START DATA FOR ANALYSIS
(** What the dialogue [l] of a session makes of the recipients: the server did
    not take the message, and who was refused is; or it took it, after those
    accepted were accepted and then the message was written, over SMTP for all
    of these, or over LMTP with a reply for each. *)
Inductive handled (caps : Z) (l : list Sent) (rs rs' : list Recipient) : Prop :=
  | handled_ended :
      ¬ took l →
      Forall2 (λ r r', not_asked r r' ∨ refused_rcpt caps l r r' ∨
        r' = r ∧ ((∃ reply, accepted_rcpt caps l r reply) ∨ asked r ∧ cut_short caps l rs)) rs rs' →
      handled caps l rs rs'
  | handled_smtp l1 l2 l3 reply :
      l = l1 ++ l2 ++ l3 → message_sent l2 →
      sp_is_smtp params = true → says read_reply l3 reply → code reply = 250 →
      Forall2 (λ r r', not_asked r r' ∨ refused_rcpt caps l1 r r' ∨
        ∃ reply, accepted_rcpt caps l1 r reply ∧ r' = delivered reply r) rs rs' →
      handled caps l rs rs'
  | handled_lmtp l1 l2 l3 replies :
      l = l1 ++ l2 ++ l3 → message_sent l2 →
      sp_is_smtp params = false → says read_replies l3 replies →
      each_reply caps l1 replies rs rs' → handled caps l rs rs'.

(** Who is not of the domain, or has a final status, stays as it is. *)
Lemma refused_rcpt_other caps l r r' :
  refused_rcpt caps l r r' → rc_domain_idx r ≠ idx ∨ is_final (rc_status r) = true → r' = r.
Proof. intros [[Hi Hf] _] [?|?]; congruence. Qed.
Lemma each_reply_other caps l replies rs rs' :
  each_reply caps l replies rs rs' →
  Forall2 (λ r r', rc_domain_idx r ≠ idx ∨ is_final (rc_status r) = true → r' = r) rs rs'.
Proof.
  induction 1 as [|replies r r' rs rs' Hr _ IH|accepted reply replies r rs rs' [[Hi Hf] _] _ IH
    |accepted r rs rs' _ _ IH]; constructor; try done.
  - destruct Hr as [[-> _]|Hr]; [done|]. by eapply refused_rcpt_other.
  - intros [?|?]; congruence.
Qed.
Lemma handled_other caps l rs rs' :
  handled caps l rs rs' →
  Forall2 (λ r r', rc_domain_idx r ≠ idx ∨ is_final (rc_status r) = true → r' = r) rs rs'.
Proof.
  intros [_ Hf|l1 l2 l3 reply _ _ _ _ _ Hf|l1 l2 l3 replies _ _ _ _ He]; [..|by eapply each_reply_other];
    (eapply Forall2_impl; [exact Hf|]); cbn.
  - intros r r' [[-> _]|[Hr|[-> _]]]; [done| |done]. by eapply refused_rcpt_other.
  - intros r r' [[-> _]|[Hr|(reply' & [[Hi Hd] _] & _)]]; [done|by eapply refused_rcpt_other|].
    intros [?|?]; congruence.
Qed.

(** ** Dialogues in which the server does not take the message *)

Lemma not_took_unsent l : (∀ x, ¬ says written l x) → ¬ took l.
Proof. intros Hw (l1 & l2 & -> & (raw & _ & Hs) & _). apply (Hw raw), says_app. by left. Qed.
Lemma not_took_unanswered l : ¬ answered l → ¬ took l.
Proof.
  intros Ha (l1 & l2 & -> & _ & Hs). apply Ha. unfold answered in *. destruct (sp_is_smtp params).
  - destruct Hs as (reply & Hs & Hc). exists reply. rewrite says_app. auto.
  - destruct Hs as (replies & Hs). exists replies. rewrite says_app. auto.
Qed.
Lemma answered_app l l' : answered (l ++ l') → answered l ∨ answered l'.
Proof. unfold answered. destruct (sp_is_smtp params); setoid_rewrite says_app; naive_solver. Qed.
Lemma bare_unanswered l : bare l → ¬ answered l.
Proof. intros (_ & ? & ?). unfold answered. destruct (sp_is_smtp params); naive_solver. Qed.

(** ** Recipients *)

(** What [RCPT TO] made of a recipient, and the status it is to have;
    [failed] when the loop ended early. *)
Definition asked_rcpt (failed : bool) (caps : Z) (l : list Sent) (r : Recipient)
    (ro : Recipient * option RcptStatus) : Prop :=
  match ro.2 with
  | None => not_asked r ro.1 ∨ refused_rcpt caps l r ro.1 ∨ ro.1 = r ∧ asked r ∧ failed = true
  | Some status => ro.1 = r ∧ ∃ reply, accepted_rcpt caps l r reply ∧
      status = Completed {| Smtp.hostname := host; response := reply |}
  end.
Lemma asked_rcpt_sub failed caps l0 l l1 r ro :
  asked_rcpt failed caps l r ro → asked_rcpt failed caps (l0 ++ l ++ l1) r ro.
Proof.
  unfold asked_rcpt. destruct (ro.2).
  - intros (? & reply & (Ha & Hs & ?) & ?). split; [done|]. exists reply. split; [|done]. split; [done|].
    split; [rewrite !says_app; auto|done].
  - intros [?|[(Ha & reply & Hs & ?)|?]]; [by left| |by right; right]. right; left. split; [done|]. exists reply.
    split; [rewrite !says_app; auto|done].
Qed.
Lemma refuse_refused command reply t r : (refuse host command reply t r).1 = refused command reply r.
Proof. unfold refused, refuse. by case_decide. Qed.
END DATA FOR ANALYSIS
START DATA FOR ANALYSIS
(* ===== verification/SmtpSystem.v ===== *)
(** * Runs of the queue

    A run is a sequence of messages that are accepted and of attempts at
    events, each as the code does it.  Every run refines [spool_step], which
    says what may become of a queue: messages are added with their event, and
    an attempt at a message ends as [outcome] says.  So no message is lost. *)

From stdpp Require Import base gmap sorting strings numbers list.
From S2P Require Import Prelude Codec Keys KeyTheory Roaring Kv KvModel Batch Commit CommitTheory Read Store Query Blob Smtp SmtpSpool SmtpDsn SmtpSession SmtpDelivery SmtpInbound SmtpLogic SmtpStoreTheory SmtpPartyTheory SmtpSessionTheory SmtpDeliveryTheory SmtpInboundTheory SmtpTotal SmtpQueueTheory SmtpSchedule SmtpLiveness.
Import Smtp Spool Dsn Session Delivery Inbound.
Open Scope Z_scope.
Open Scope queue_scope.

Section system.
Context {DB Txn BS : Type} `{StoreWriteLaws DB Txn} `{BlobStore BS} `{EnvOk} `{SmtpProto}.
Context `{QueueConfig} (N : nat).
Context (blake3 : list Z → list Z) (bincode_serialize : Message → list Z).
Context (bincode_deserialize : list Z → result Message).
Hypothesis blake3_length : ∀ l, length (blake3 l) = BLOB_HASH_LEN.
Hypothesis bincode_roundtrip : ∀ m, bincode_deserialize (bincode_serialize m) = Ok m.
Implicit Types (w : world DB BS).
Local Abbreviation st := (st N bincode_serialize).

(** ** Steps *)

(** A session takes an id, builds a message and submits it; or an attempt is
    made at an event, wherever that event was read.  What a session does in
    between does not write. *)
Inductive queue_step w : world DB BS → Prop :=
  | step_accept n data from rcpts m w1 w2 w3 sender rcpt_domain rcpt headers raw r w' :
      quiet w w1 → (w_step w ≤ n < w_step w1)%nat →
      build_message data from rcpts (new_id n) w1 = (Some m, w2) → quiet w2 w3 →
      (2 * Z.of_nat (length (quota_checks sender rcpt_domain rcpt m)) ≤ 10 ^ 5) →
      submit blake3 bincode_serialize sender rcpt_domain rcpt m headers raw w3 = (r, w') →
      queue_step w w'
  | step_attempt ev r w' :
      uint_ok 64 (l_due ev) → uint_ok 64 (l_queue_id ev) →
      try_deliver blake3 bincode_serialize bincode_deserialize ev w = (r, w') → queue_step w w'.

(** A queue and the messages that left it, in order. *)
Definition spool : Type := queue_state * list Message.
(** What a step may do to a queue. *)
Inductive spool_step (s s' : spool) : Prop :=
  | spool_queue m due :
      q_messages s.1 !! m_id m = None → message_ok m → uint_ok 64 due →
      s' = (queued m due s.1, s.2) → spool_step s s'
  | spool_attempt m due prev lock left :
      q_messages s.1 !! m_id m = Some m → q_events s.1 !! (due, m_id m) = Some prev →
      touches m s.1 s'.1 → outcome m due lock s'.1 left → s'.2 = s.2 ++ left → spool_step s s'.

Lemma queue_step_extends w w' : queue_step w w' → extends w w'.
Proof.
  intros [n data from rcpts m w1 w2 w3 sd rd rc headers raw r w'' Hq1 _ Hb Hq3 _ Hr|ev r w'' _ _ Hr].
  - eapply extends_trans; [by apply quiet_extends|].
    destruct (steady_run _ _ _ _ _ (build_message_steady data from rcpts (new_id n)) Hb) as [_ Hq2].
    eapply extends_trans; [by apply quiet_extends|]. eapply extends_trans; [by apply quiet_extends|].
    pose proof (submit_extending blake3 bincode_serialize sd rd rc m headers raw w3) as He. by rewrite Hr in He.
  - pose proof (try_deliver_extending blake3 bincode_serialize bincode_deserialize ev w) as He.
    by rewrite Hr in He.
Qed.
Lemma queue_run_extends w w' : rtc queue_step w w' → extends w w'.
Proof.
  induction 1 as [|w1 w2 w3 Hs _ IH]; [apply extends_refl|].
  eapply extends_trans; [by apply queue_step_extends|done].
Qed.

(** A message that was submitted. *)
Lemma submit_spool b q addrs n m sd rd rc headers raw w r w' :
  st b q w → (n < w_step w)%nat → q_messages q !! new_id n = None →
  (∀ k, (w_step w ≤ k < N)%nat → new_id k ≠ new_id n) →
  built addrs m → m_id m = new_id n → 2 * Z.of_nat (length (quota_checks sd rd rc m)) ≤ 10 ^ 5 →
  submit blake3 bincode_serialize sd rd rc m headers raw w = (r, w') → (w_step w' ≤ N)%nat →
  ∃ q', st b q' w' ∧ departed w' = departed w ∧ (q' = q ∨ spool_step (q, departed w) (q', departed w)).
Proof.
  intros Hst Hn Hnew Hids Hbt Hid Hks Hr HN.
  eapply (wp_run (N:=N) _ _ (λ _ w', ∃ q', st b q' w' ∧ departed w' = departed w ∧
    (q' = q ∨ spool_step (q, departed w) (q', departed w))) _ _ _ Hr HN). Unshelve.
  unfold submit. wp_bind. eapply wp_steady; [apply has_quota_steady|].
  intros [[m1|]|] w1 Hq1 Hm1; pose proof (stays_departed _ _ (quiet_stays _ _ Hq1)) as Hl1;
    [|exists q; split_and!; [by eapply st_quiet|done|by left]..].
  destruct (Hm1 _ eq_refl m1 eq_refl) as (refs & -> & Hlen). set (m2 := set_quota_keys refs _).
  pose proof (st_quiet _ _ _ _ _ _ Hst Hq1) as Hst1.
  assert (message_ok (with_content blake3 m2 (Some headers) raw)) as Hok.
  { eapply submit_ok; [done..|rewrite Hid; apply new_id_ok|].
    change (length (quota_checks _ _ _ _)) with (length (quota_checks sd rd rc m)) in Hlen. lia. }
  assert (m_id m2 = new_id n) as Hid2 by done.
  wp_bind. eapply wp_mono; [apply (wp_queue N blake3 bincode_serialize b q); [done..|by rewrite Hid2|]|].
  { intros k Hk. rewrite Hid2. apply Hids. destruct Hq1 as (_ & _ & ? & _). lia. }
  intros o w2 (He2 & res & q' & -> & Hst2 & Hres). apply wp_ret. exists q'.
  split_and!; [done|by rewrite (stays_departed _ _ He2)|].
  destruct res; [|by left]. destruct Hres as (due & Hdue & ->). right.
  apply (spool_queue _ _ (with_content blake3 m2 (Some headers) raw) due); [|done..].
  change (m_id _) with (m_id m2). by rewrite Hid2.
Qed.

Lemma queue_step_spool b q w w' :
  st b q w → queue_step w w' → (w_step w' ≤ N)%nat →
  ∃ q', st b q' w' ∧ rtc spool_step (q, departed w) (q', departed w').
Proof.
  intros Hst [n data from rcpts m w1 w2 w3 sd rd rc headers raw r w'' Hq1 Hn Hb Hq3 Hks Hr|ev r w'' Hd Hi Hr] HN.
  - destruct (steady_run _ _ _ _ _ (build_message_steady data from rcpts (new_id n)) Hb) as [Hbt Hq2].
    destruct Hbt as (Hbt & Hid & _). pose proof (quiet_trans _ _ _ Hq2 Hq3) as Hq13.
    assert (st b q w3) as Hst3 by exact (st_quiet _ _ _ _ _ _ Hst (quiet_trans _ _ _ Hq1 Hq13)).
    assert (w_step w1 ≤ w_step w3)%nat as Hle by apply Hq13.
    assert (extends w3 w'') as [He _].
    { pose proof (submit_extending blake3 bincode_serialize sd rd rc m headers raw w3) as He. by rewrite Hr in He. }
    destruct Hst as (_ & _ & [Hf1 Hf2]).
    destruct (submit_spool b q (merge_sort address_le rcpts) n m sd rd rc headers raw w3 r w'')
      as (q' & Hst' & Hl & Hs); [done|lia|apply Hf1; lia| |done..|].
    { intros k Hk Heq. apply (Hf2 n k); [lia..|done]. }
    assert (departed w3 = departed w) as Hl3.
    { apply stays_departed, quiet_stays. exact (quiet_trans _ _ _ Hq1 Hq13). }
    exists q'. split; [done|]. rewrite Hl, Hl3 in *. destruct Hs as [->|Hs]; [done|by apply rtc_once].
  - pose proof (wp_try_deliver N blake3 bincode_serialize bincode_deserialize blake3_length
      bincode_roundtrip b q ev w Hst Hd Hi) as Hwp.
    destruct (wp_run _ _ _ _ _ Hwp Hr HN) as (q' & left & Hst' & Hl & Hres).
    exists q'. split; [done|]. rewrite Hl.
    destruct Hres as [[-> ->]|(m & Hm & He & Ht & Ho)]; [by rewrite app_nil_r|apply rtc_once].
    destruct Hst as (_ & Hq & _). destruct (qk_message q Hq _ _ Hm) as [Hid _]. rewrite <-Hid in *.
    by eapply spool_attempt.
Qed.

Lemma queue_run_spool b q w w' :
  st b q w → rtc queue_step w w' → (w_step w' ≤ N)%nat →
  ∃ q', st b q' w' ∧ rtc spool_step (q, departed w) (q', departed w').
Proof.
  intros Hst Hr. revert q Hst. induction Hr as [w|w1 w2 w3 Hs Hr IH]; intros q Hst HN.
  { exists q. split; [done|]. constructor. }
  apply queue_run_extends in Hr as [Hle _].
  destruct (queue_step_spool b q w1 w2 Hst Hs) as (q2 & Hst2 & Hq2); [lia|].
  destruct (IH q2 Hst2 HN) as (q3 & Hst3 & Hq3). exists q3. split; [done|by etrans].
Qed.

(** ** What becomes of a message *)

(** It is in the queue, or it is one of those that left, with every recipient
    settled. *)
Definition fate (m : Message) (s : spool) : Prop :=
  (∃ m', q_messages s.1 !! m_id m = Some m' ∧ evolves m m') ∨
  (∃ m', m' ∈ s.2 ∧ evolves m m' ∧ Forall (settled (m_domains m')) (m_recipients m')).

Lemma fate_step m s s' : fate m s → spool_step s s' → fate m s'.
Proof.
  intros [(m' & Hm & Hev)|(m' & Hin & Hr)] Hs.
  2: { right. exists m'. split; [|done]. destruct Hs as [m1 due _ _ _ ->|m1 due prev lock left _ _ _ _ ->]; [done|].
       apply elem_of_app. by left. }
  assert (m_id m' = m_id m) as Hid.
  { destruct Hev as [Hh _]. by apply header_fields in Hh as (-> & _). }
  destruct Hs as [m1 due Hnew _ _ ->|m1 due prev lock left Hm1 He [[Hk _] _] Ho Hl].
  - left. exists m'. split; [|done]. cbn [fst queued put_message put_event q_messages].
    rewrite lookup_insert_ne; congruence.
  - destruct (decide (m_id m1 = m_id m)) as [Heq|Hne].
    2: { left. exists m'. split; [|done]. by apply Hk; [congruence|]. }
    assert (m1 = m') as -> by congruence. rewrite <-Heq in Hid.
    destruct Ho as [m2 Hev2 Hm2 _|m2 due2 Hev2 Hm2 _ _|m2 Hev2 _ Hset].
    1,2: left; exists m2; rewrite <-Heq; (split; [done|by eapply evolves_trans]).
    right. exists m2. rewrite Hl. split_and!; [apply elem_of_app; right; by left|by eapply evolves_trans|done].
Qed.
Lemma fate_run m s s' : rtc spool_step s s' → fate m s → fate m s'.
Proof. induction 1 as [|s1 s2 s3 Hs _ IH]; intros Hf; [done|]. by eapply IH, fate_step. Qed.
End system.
END DATA FOR ANALYSIS
**PROBLEM STATEMENT**
Set down, exactly as they appear above, all lines from the one that has "Lemma fate_step m" down to the one that has "left _ _ _ _ ->]; [done|].", including those two and no others.

**SOLUTION BELOW**
Lemma fate_step m s s' : fate m s → spool_step s s' → fate m s'.
Proof.
  intros [(m' & Hm & Hev)|(m' & Hin & Hr)] Hs.
  2: { right. exists m'. split; [|done]. destruct Hs as [m1 due _ _ _ ->|m1 due prev lock left _ _ _ _ ->]; [done|].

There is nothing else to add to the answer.